** Data records follows **

(** An entry whose reported congestion, besides, is not a NaN. *)
Definition rankable `{Externals} (item : json) : Prop :=
  ∃ o features c sa sb sc,
    item = JObj o ∧ o !! "data" = Some features ∧ snapshot features c sa sb sc ∧
    is_nan c = false.

(** ** Further definitions the proofs use *)

(** The four features in the order the function reads them (line 35, then
    line 59 in each turn of the loop). *)
Definition read_features `{Externals} (shelter_features : json)
    : result (float * float * float * float) :=
  v ← getitem shelter_features "congestion" ;;;
  c ← py_float v ;;;
  v ← getitem shelter_features "supply_a" ;;;
  sa ← py_float v ;;;
  v ← getitem shelter_features "supply_b" ;;;
  sb ← py_float v ;;;
  v ← getitem shelter_features "supply_c" ;;;
  sc ← py_float v ;;;
  Ok (c, sa, sb, sc).

(** The score as a function of the features read. *)
Definition score_of (up : user_profile) (fs : float * float * float * float)
    : float * float :=
  let '(c, sa, sb, sc) := fs in
  let supply_score :=
    Spec.supplyScore (item_weight up "supply_a") (item_weight up "supply_b")
      (item_weight up "supply_c") sa sb sc in
  (Py.round1 (total_score_of (total_people up) c supply_score),
   Py.round1 supply_score).

Definition feature_keys : list string :=
  ["congestion"; "supply_a"; "supply_b"; "supply_c"].

(** Stock levels in increasing order. *)
Definition level_rank (l : stock_level) : Z :=
  match l with
  | Empty => 0
  | Partial => 1
  | Full => 2
  end.

(** A change of stock that suits the user: more of what is wanted, less of
    what is not. *)
Definition suits (w : Z) (stock stock' : float) : Prop :=
  if 0 <? w then (stock <=? stock')%float = true
  else (stock' <=? stock)%float = true.

Definition suits_at (w : Z) (l l' : stock_level) : bool :=
  if 0 <? w then level_rank l <=? level_rank l'
  else level_rank l' <=? level_rank l.

(** The checks made on every combination of table weights and levels. *)
Definition rate_in_range (wa wb wc : Z) (la lb lc : stock_level) : bool :=
  let r := Py.round1 (supply_at wa wb wc la lb lc) in
  (-13333 / 10 <=? r)%float && (r <=? 100)%float.

(** The rounded supply rate at every combination of stock levels, and the
    comparison of every two of them. *)
Definition rates_of (wa wb wc : Z)
    : list (stock_level * stock_level * stock_level * float) :=
  flat_map (λ la, flat_map (λ lb, List.map (λ lc,
    (la, lb, lc, Py.round1 (supply_at wa wb wc la lb lc)))
    stock_levels) stock_levels) stock_levels.

Definition monotone_among (wa wb wc : Z)
    (rates : list (stock_level * stock_level * stock_level * float)) : bool :=
  forallb (λ x, forallb (λ y,
    implb (suits_at wa x.1.1.1 y.1.1.1 && suits_at wb x.1.1.2 y.1.1.2
           && suits_at wc x.1.2 y.1.2)
      (x.2 <=? y.2)%float) rates) rates.

Definition rate_monotone (wa wb wc : Z) : bool :=
  monotone_among wa wb wc (rates_of wa wb wc).

Definition for_all_weights (ws : list Z) (P : Z → Z → Z → bool) : bool :=
  forallb (λ wa, forallb (λ wb, forallb (λ wc, P wa wb wc) ws) ws) ws.

(** An entry that carries the scores of its own features. *)
Definition consistent `{Externals} (up : user_profile) (entry : json) : Prop :=
  ∃ o features total_score supply_rate,
    entry = JObj o ∧ o !! "data" = Some features ∧
    calculate_recommendation_score up features = Ok (total_score, supply_rate) ∧
    o !! "match_score" = Some (JFloat total_score) ∧
    o !! "match_rate" = Some (JFloat supply_rate).

(** The entry the search builds for the candidate at place [i]. *)
Definition entry_of `{Externals} (up : user_profile) (randint : nat → Z)
    (i : nat) (cand : candidate) (entry : json) : Prop :=
  ∃ o total_score supply_rate,
    entry = JObj o ∧
    calculate_recommendation_score up (draw_features randint i)
    = Ok (total_score, supply_rate) ∧
    o !! "name" = Some (name cand) ∧ o !! "lat" = Some (lat cand) ∧
    o !! "lng" = Some (lng cand) ∧
    o !! "distance" = Some (JFloat (distance cand)) ∧
    o !! "data" = Some (draw_features randint i) ∧
    o !! "match_score" = Some (JFloat total_score) ∧
    o !! "match_rate" = Some (JFloat supply_rate).

(** The integers [random.randint(0, 100)] can return, and the check that
    each of them reads as a float between 0 and 100. *)
Definition randint_values : list Z := seqZ 0 101.

Definition draw_in_range (z : Z) : bool :=
  match Py.float_of_int z with
  | Ok f => (0 <=? f)%float && (f <=? 100)%float
  | Raise _ => false
  end.

(** The keys of the request the profile is built from. *)
Definition profile_keys : list string :=
  ["adult_count"; "child_count"; "supply_a"; "supply_b"; "supply_c"].

(** The fields of a candidate in a JSON entry. *)
Definition candidate_keys : list string := ["name"; "lat"; "lng"; "distance"].

(** The number of entries of the nearby listing for a table of [n] rows. *)
Definition window_length (n : nat) : nat :=
  (Nat.min n 4 - (if decide (2 ≤ n)%nat then 1 else 0))%nat.

(** A request for concrete evaluations of the search. *)
Definition search_request : gmap string json :=
  <[ "lat" := JFloat 0 ]> (
  <[ "lng" := JFloat 0 ]> (
  <[ "adult_count" := JInt 2 ]> (
  <[ "supply_a" := JStr "最高" ]> (
  <[ "supply_b" := JStr "最低" ]> ∅)))).

Definition sample_draws (k : nat) : Z := (Z.of_nat k * 37 + 11) mod 101.

(** ** The selection on list objects (lines 138-144)

    A Python list is an object: [candidates.append(x)] changes the list it
    is called on, while [sorted(l, key=...)] and the slice [l[:5]] build a
    new list and leave [l] as it is.  The store holds the list objects by
    address; a new list gets the next address. *)
Abbreviation store := (list (list candidate)).

Definition new_list (l : list candidate) (st : store) : nat * store :=
  (length st, st ++ [l]).

(** [l.append(x)] *)
Definition list_append (a : nat) (x : candidate) (st : store) : store :=
  alter (λ l, l ++ [x]) a st.

(** [sorted(l, key=...)] and [l[start:stop]] *)
Definition list_sorted (before : candidate → candidate → bool) (a : nat) (st : store)
    : nat * store :=
  new_list (sorted_by before (default [] (st !! a))) st.

Definition list_slice (a : nat) (start stop : nat) (st : store) : nat * store :=
  new_list (slice (default [] (st !! a)) start stop) st.

(** One turn of the loop of lines 139-143. *)
Definition append_candidate `{Externals} (user_loc : json * json) (a : nat)
    (st : store) (row : shelter_row) : result store :=
  dist ← geodesic_meters user_loc (row_lat row, row_lng row) ;;;
  Ok (list_append a {| name := row_name row; lat := row_lat row;
                       lng := row_lng row; distance := dist |} st).

(** Lines 138-144: the addresses of [candidates] and of [nearest_5], and
    the store they are in. *)
Definition select_nearest `{Externals} (user_loc : json * json)
    (df : list shelter_row) (st : store) : result (nat * nat * store) :=
  let '(candidates, st) := new_list [] st in
  st ← foldM (append_candidate user_loc candidates) st df ;;;
  let '(sorted_candidates, st) := list_sorted nearer candidates st in
  let '(nearest, st) := list_slice sorted_candidates 0 5 st in
  Ok (candidates, nearest, st).

(** A candidate made from a row of the table at its geodesic distance. *)
Definition candidate_of_row `{Externals} (user_loc : json * json)
    (row : shelter_row) (c : candidate) : Prop :=
  name c = row_name row ∧ lat c = row_lat row ∧ lng c = row_lng row ∧
  geodesic_meters user_loc (row_lat row, row_lng row) = Ok (distance c).

(** * The model on concrete inputs *)

(** [round(x, 1)] rounds the exact value of the double and breaks ties to
    the even digit: 48.75 gives 48.8, 48.25 gives 48.2 and 0.25 gives 0.2. *)
Example round1_ties_to_even :
  Py.round1 (195 / 4) = (488 / 10)%float ∧
  Py.round1 (193 / 4) = (482 / 10)%float ∧
  Py.round1 (1 / 4) = (2 / 10)%float.
Proof. repeat split; vm_compute; reflexivity. Qed.

Example round1_one_third : Py.round1 (100 / 3) = (333 / 10)%float.
Proof. vm_compute. reflexivity. Qed.

Example round1_not_finite :
  Py.round1 infinity = infinity ∧ Py.round1 neg_infinity = neg_infinity ∧
  is_nan (Py.round1 nan) = true.
Proof. repeat split; vm_compute; reflexivity. Qed.

Example int_of_float_cases :
  Py.int_of_float (-39 / 10) = Ok (-3) ∧
  Py.int_of_float infinity = Raise OverflowError ∧
  Py.int_of_float nan = Raise ValueError.
Proof. repeat split; vm_compute; reflexivity. Qed.

(** Medium on the three items, full stock of the first only, one person,
    congestion 50: supply 33.3 and composite 41.7. *)
Example score_one_of_three :
  calculate_recommendation_score (H := sample_externals)
    (profile_of "中" "中" "中" 1) (features_of 50 20 0 0)
  = Ok (417 / 10, 333 / 10)%float.
Proof. vm_compute. reflexivity. Qed.

(** Six people, congestion above 100, one label that is not in the table:
    the congestion score is 0 and the supply score 1.5 / 13 * 100. *)
Example score_large_group :
  calculate_recommendation_score (H := sample_externals)
    (profile_of "最高" "低" "?" 6) (features_of 150 5 100 7)
  = Ok (7 / 2, 23 / 2)%float.
Proof. vm_compute. reflexivity. Qed.

(** A missing feature is a [KeyError], and a feature that is no number a
    [TypeError]. *)
Example score_errors :
  calculate_recommendation_score (H := sample_externals)
    (profile_of "中" "中" "中" 1) (JObj {[ "congestion" := JInt 5 ]})
  = Raise KeyError ∧
  calculate_recommendation_score (H := sample_externals)
    (profile_of "中" "中" "中" 1) (JObj {[ "congestion" := JNull ]})
  = Raise TypeError.
Proof. split; vm_compute; reflexivity. Qed.

(** The sort is stable in both directions. *)
Example sorted_by_stable_pairs :
  let l := [(2, "a"); (1, "b"); (2, "c"); (1, "d")] in
  sorted_by (λ x y, x.1 <? y.1) l = [(1, "b"); (1, "d"); (2, "a"); (2, "c")] ∧
  sorted_by (λ x y, y.1 <? x.1) l = [(2, "a"); (2, "c"); (1, "b"); (1, "d")].
Proof. split; reflexivity. Qed.

Example slice_middle : slice [0; 1; 2; 3; 4; 5] 1 4 = [1; 2; 3].
Proof. reflexivity. Qed.

(** * Facts about binary64 comparisons

    [<] and [<=] on doubles compare sign, exponent and mantissa; [key] maps a
    double that is not a NaN to a triple of integers ordered the same way. *)

Module Order.
Import Float64.

Lemma SFcompare_rank x y :
  SFcompare x y =
  match rank x, rank y with
  | Some a, Some b => Some (lex a b)
  | _, _ => None
  end.
Proof.
  destruct x as [[]|[]| |[] m1 e1], y as [[]|[]| |[] m2 e2]; try reflexivity;
    cbn [SFcompare rank lex]; f_equal.
  change (-1 ?= -1) with Eq. cbn match.
  rewrite Z.compare_opp, (Z.compare_antisym e1 e2).
  by destruct (e1 ?= e2).
Qed.

Lemma ltb_key x y :
  (x <? y)%float = true ↔
  ∃ a b, key x = Some a ∧ key y = Some b ∧ lex a b = Lt.
Proof.
  rewrite FloatAxioms.ltb_spec. unfold SFltb, key. rewrite SFcompare_rank.
  destruct (rank (Prim2SF x)) as [a|], (rank (Prim2SF y)) as [b|];
    try (split; [discriminate | intros (?&?&?&?&?); discriminate]).
  split.
  - destruct (lex a b) eqn:E; try discriminate. eauto.
  - intros (a'&b'&[= <-]&[= <-]&->). reflexivity.
Qed.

** End of Data records **

**Your task**: Every line with "start" in it should be copied from the entries above.

**Output for this exercise**:
(** [sorted(l, key=...)] and [l[start:stop]] *)
Definition list_slice (a : nat) (start stop : nat) (st : store) : nat * store :=
  new_list (slice (default [] (st !! a)) start stop) st.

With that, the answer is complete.